When the string "right" occurs in a line of the records, show that line.
---------- Supplied entries ----------
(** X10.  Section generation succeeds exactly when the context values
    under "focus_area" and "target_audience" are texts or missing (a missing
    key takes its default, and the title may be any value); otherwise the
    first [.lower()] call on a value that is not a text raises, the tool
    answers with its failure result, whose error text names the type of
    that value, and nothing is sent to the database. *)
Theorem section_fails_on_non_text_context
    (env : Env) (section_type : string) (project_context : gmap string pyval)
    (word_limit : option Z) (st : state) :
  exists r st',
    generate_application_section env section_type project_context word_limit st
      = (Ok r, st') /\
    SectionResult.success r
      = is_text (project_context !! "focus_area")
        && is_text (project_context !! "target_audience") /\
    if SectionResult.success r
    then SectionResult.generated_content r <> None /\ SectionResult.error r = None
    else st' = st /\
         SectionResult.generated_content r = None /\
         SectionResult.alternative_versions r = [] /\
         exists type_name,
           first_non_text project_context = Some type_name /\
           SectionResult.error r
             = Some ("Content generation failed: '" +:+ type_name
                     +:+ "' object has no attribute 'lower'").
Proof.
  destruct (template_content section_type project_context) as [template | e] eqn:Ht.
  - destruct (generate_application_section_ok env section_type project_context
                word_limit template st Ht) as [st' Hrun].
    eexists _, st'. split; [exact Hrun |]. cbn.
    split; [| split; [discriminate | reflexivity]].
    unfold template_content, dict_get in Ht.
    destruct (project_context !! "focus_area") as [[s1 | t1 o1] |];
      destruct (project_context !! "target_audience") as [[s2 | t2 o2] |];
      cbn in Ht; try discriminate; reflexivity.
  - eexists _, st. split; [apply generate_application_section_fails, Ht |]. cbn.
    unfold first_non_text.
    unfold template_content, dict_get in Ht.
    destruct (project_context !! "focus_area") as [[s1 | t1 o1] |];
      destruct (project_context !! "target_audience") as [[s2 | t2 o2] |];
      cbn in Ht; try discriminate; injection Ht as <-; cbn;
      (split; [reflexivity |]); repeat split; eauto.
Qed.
----------
---------- Supplied entries ----------
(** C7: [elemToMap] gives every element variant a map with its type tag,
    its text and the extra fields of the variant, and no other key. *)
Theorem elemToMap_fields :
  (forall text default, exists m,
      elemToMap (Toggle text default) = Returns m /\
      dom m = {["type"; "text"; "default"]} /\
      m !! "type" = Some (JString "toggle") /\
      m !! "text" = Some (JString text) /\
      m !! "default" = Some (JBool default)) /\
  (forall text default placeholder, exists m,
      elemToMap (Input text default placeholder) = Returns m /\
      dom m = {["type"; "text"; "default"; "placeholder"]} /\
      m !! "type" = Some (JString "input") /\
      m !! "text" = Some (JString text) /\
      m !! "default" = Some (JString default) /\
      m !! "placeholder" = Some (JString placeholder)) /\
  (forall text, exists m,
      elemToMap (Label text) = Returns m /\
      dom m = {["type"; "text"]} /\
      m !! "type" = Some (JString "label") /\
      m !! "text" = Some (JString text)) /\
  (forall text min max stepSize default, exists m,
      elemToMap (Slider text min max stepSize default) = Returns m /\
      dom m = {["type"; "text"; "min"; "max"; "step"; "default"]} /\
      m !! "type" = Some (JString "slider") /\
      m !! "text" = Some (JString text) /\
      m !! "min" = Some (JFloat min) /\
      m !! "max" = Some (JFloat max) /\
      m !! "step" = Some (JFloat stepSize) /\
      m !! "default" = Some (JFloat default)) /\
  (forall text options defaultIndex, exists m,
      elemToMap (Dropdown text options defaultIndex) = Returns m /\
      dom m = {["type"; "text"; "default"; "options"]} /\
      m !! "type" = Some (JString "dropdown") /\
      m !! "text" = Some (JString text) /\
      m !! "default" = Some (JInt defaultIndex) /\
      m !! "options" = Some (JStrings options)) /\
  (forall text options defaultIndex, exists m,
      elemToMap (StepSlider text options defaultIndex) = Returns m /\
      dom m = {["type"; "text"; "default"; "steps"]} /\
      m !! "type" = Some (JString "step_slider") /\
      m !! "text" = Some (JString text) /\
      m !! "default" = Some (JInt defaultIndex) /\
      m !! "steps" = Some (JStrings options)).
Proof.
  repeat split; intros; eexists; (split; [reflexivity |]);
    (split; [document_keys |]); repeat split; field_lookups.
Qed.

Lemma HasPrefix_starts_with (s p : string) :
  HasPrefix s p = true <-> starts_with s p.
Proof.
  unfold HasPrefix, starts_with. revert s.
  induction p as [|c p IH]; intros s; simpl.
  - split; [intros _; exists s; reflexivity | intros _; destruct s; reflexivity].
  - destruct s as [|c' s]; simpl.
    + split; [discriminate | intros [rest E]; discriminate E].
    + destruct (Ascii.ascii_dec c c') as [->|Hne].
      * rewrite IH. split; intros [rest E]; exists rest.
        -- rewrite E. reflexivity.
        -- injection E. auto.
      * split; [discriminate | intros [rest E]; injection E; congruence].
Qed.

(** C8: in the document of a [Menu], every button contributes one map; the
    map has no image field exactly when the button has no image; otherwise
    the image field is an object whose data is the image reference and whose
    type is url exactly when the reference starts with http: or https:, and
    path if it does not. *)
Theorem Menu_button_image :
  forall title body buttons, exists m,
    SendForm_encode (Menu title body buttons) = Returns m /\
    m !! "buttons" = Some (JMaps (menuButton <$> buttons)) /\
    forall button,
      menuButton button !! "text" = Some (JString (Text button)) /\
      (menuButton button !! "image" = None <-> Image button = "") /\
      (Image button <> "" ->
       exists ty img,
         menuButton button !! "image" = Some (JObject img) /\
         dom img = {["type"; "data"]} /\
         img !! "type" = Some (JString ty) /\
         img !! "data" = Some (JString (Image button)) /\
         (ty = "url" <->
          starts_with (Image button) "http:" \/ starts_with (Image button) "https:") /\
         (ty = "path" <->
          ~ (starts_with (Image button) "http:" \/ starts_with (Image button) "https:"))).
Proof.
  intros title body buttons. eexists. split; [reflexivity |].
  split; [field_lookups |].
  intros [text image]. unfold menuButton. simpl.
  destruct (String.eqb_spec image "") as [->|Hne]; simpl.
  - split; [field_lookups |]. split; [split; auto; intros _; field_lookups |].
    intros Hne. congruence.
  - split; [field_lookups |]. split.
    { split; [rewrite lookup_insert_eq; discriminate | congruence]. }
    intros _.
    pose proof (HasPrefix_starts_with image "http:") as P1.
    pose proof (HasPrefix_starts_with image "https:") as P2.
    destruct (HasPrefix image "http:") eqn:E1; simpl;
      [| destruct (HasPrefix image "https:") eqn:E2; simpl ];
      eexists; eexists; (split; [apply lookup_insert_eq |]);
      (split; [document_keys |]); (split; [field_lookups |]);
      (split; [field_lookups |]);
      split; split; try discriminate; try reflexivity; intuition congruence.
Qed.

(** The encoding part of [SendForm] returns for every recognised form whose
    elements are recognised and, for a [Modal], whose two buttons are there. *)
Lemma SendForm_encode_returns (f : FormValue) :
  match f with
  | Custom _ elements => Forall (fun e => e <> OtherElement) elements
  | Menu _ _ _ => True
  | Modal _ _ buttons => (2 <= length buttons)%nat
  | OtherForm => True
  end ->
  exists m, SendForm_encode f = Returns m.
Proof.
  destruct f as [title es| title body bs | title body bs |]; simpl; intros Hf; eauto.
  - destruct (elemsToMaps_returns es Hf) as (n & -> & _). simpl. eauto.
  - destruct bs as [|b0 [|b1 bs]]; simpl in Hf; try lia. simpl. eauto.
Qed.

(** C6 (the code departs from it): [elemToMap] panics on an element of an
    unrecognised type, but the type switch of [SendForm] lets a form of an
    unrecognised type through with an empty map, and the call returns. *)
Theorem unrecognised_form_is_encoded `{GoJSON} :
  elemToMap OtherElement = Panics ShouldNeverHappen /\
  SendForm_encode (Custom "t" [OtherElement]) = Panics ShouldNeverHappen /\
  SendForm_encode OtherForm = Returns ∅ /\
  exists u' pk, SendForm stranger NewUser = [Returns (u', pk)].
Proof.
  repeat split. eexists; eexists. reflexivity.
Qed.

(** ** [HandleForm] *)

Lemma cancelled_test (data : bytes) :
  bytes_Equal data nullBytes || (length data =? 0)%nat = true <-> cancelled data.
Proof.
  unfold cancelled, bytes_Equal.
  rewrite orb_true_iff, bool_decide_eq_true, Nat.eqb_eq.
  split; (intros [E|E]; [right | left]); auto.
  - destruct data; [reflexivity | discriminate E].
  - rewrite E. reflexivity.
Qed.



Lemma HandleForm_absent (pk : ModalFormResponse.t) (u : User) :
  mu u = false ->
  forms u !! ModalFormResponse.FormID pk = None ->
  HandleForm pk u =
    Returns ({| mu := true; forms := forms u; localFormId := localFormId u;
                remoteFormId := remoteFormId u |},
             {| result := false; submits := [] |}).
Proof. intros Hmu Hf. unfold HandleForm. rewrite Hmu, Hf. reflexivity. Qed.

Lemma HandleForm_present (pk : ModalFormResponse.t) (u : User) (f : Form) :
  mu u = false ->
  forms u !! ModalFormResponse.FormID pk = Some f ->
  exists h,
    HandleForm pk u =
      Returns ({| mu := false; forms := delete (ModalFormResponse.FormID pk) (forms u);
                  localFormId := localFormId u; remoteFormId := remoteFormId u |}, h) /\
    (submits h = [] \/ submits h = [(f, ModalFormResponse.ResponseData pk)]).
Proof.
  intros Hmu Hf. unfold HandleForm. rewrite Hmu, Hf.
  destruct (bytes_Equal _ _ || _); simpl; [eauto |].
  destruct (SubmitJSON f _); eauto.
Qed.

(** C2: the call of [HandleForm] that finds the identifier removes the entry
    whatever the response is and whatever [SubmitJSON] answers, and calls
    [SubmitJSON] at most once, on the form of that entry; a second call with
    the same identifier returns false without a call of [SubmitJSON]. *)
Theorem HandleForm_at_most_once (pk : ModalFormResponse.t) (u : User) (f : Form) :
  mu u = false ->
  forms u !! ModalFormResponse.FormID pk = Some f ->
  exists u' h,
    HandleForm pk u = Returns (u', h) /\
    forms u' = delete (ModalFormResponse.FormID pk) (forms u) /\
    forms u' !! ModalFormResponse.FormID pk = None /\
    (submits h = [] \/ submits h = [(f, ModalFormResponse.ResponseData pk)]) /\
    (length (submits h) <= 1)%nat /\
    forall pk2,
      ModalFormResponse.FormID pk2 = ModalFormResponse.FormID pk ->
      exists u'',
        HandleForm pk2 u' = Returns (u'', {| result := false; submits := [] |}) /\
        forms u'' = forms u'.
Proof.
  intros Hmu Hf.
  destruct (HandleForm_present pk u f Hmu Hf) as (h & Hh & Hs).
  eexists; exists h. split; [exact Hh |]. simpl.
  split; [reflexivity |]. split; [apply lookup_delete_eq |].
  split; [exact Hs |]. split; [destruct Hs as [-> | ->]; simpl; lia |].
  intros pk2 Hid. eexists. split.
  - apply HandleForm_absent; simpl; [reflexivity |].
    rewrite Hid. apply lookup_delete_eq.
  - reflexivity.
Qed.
----------
---------- Supplied entries ----------
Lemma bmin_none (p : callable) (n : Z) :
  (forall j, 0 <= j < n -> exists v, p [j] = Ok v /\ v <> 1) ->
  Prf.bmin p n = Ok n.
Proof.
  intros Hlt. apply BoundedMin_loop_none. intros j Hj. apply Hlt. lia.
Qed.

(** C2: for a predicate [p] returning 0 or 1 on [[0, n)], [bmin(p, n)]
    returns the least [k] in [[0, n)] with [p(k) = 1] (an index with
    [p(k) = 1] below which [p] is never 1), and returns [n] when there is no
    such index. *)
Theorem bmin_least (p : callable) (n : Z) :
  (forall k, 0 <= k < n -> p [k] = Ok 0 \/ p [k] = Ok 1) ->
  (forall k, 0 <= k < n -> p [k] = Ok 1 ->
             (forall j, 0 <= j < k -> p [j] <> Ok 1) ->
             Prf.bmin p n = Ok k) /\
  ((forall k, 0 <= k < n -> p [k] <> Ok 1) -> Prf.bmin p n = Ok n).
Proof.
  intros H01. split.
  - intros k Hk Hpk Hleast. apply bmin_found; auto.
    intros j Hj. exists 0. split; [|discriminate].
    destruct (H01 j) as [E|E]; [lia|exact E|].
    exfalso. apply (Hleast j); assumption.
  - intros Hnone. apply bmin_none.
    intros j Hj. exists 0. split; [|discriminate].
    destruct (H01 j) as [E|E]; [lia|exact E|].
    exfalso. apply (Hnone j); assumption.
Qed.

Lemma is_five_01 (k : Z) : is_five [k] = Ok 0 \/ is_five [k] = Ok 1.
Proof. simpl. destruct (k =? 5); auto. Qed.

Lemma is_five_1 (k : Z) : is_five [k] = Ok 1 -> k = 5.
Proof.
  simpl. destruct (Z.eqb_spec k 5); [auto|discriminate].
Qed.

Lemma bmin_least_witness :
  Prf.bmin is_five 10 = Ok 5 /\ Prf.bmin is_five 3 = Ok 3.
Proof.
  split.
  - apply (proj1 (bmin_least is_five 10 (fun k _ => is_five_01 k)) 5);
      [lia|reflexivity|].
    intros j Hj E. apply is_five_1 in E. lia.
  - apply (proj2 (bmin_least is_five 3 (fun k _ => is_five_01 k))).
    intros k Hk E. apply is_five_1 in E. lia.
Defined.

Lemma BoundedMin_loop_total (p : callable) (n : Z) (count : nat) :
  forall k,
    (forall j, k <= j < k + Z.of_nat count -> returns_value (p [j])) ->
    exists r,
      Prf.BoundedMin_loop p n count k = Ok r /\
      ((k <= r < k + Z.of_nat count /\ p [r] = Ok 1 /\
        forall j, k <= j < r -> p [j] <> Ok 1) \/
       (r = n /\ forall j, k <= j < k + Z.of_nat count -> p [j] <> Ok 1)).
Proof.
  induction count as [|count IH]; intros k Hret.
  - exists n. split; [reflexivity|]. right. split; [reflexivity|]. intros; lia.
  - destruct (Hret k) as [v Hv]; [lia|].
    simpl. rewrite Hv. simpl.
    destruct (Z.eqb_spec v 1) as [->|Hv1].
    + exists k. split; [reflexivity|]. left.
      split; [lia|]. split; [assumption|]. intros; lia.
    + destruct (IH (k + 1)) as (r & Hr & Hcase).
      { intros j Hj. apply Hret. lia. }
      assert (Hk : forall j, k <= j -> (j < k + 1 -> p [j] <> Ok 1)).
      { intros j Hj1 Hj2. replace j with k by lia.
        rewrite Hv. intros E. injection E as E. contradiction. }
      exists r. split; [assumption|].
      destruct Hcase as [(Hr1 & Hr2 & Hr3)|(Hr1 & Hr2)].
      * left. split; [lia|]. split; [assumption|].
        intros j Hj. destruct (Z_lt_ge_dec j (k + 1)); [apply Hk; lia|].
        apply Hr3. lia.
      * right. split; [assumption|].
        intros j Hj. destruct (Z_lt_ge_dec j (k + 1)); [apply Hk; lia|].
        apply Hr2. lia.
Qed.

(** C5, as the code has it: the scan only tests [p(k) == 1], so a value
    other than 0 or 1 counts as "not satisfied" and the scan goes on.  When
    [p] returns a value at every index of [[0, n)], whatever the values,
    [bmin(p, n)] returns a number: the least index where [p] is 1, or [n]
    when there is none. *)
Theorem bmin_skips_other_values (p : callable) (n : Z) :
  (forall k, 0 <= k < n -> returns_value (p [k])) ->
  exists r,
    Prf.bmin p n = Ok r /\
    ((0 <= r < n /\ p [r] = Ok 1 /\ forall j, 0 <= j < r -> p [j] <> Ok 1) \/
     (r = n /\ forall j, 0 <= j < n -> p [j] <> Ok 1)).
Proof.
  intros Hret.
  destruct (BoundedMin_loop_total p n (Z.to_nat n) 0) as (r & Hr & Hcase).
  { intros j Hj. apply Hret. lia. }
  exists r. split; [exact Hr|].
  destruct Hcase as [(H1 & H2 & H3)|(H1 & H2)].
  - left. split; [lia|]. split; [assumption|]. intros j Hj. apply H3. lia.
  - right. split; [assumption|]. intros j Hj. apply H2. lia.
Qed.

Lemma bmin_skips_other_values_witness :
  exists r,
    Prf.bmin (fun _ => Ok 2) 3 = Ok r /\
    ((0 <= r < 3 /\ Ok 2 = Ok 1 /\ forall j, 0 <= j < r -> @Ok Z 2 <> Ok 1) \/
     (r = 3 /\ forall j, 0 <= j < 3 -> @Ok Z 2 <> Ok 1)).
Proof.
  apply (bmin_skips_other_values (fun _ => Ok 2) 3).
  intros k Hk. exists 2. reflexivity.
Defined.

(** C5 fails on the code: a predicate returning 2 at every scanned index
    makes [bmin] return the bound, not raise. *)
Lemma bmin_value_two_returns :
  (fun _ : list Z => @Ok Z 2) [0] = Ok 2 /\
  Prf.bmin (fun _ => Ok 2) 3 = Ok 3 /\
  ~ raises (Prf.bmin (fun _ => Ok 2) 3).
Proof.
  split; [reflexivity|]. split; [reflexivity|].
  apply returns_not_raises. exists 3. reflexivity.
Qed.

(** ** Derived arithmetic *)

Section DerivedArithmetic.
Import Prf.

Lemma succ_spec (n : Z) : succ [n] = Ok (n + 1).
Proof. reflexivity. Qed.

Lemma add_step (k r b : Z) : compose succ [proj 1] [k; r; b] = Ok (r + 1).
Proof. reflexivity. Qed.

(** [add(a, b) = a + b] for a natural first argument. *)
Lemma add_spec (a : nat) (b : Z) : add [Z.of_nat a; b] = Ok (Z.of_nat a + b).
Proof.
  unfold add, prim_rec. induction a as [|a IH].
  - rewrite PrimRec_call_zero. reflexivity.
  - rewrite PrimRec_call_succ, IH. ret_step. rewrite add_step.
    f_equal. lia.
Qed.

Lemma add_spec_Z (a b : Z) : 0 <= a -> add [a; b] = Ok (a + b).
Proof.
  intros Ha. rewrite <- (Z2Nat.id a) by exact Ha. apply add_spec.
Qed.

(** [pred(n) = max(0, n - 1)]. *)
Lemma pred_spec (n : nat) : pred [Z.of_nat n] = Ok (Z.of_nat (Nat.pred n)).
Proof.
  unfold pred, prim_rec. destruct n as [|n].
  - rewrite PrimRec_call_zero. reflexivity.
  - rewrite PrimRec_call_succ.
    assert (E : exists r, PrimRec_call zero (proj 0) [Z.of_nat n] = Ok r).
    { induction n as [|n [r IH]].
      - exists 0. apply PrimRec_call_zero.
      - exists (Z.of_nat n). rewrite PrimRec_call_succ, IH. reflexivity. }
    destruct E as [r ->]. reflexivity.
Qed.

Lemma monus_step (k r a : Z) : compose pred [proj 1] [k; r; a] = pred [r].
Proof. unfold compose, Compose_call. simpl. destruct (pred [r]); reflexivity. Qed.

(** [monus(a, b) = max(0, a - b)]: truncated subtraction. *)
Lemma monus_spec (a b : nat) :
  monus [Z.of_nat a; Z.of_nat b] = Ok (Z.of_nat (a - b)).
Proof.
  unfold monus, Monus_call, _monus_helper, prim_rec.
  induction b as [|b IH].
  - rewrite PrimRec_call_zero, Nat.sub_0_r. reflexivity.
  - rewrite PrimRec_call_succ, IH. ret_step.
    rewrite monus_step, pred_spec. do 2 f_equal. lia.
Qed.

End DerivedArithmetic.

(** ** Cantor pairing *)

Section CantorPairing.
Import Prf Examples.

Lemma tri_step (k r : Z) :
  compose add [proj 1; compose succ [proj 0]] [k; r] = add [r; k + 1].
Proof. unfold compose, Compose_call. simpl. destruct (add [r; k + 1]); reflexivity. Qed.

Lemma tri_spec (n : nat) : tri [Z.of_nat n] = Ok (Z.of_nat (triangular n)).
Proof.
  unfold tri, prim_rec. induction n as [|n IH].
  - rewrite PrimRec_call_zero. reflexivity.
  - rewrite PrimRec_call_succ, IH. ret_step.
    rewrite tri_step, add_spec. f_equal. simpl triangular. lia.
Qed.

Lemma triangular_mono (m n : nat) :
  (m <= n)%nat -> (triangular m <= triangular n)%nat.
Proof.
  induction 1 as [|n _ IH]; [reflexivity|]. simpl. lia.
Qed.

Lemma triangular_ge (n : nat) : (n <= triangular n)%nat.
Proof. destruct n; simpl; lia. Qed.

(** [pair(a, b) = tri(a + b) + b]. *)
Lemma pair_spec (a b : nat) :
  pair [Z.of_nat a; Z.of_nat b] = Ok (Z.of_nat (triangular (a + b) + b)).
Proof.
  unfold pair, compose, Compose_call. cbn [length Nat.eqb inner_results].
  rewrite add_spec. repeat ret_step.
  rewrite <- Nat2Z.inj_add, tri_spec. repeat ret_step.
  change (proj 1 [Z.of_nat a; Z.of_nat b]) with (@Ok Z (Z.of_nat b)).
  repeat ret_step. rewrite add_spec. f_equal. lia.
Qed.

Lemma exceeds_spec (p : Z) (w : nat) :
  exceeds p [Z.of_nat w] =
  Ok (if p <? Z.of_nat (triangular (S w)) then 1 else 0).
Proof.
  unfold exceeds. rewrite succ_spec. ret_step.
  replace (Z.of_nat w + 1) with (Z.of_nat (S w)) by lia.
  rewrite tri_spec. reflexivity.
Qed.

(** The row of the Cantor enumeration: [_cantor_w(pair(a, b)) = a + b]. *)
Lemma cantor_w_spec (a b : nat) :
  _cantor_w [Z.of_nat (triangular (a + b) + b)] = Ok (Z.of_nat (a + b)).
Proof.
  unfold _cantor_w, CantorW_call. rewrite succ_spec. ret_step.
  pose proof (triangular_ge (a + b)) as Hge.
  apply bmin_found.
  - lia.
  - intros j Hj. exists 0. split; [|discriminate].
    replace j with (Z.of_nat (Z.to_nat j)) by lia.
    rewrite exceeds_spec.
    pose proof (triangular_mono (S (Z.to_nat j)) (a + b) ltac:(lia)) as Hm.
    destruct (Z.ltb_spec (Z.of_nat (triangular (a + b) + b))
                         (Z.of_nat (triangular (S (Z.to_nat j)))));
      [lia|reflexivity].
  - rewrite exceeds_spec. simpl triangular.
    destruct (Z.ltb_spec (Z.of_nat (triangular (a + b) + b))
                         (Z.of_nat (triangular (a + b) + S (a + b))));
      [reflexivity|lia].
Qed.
----------
**Task output:**
  split; (intros [E|E]; [right | left]); auto.
  - exists n. split; [reflexivity|]. right. split; [reflexivity|]. intros; lia.
      * right. split; [assumption|].
  - right. split; [assumption|]. intros j Hj. apply H2. lia.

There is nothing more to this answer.